(* ===== verification/BtreeAlloc.v ===== *)
(** * B-tree: defragmentation and allocation

    [defragmentPage] keeps the cells and packs them; [allocateSpace] on a page
    with enough free bytes gives a region of its own, from a free block, from the
    gap or after defragmentation. *)
From S2P Require Import Prelude Words BtreeBytes BtreeCell BtreeCellProofs BtreePage BtreeFree BtreeFreeSpace.
Local Open Scope Z_scope.

Section cells.
Implicit Types (d src : list Z) (os : list Z) (cs : list (list Z)) (a o top u : Z).

(** The offsets [os] in the array at [a]. *)
Fixpoint pointers d a os : Prop :=
  match os with [] => True | o :: os => get2byte d a = Some o ∧ pointers d (a + 2) os end.

(** The cells [cs] at the offsets [os]. *)
Definition contents d os cs : Prop := Forall2 (λ o c, region d o (len c) = Some c) os cs.

Definition cell_regions os cs : regions := zip_with (λ o c, (o, len c)) os cs.

(** The bytes of all cells. *)
Fixpoint cells_size cs : Z := match cs with [] => 0 | c :: cs => len c + cells_size cs end.

(** Where defragmentation puts the cells, down from [cbrk]. *)
Fixpoint packed (cbrk : Z) cs : list Z :=
  match cs with [] => [] | c :: cs => (cbrk - len c) :: packed (cbrk - len c) cs end.

Lemma pointers_frame d d' a os :
  pointers d a os → (∀ j, a ≤ j < a + 2 * len os → peek d' j = peek d j) → pointers d' a os.
Proof.
  revert a. induction os as [|o os IH]; intros a; [done|]. cbn [pointers length]. intros [Ho Hos] Hsame. split.
  - rewrite <-Ho. apply get2byte_ext; apply Hsame; lia.
  - apply IH; [done|]. intros j Hj. apply Hsame. lia.
Qed.

Lemma pointers_lookup d a os i o : pointers d a os → os !! i = Some o → get2byte d (a + 2 * Z.of_nat i) = Some o.
Proof.
  revert a i. induction os as [|o' os IH]; intros a i; [done|]. cbn [pointers]. intros [Ho Hos]. destruct i as [|i].
  - intros [= ->]. by rewrite Z.add_0_r.
  - intros Hi. specialize (IH (a + 2) i Hos Hi). rewrite <-IH. f_equal. lia.
Qed.

Lemma pointers_app d a os1 os2 : pointers d a (os1 ++ os2) ↔ pointers d a os1 ∧ pointers d (a + 2 * len os1) os2.
Proof.
  revert a. induction os1 as [|o os1 IH]; intros a; cbn [app pointers length].
  - rewrite Z.add_0_r. tauto.
  - rewrite IH. replace (a + 2 + 2 * len os1) with (a + 2 * Z.of_nat (S (length os1))) by lia. tauto.
Qed.

Lemma pointers_is_Some d a n :
  bytes_ok d → 0 ≤ a → a + 2 * Z.of_nat n ≤ len d → ∃ os, length os = n ∧ pointers d a os.
Proof.
  revert a. induction n as [|n IH]; intros a Hd Ha Hlen; [by exists []|].
  destruct (get2byte_is_Some d a) as [o Ho]; [lia..|]. destruct (IH (a + 2) Hd) as (os & Hl & Hos); [lia..|].
  exists (o :: os). split; [cbn; lia|done].
Qed.

Lemma contents_frame d d' os cs :
  contents d os cs → len d' = len d → (∀ j, j ∈ bytes_of (cell_regions os cs) → peek d' j = peek d j) → contents d' os cs.
Proof.
  intros Hc Hl. induction Hc as [|o c os cs Ho _ IH]; intros Hsame; [constructor|]. cbn [cell_regions zip_with bytes_of] in Hsame.
  constructor; [|apply IH; intros j Hj; apply Hsame; apply elem_of_app; by right].
  rewrite <-Ho. apply region_ext; [done|]. intros j Hj. apply Hsame, elem_of_app. left. apply elem_of_seqZ. lia.
Qed.

Lemma contents_length d os cs : contents d os cs → length os = length cs.
Proof. apply Forall2_length. Qed.

Lemma contents_bytes d os cs : bytes_ok d → contents d os cs → Forall bytes_ok cs.
Proof. intros Hd Hc. induction Hc as [|o c os cs Ho _ IH]; constructor; [by eapply region_bytes|done]. Qed.

Lemma total_regions d os cs : contents d os cs → total (cell_regions os cs) = cells_size cs.
Proof. intros Hc. unfold cell_regions. induction Hc as [|o c os cs _ _ IH]; [done|]. cbn [zip_with total cells_size]. by rewrite IH. Qed.

Lemma cells_size_nonneg cs : 0 ≤ cells_size cs.
Proof. induction cs as [|c cs IH]; [done|]. cbn [cells_size]. lia. Qed.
• • • • • • •
About this task: For the lines above, output exactly those from the line containing "- rewrite Z.add_0_r. tauto." through the line containing "Lemma contents_length d", and skip the others.

Solution:
  - rewrite Z.add_0_r. tauto.
  - rewrite IH. replace (a + 2 + 2 * len os1) with (a + 2 * Z.of_nat (S (length os1))) by lia. tauto.
Qed.

Lemma pointers_is_Some d a n :
  bytes_ok d → 0 ≤ a → a + 2 * Z.of_nat n ≤ len d → ∃ os, length os = n ∧ pointers d a os.
Proof.
  revert a. induction n as [|n IH]; intros a Hd Ha Hlen; [by exists []|].
  destruct (get2byte_is_Some d a) as [o Ho]; [lia..|]. destruct (IH (a + 2) Hd) as (os & Hl & Hos); [lia..|].
  exists (o :: os). split; [cbn; lia|done].
Qed.

Lemma contents_frame d d' os cs :
  contents d os cs → len d' = len d → (∀ j, j ∈ bytes_of (cell_regions os cs) → peek d' j = peek d j) → contents d' os cs.
Proof.
  intros Hc Hl. induction Hc as [|o c os cs Ho _ IH]; intros Hsame; [constructor|]. cbn [cell_regions zip_with bytes_of] in Hsame.
  constructor; [|apply IH; intros j Hj; apply Hsame; apply elem_of_app; by right].
  rewrite <-Ho. apply region_ext; [done|]. intros j Hj. apply Hsame, elem_of_app. left. apply elem_of_seqZ. lia.
Qed.

Lemma contents_length d os cs : contents d os cs → length os = length cs.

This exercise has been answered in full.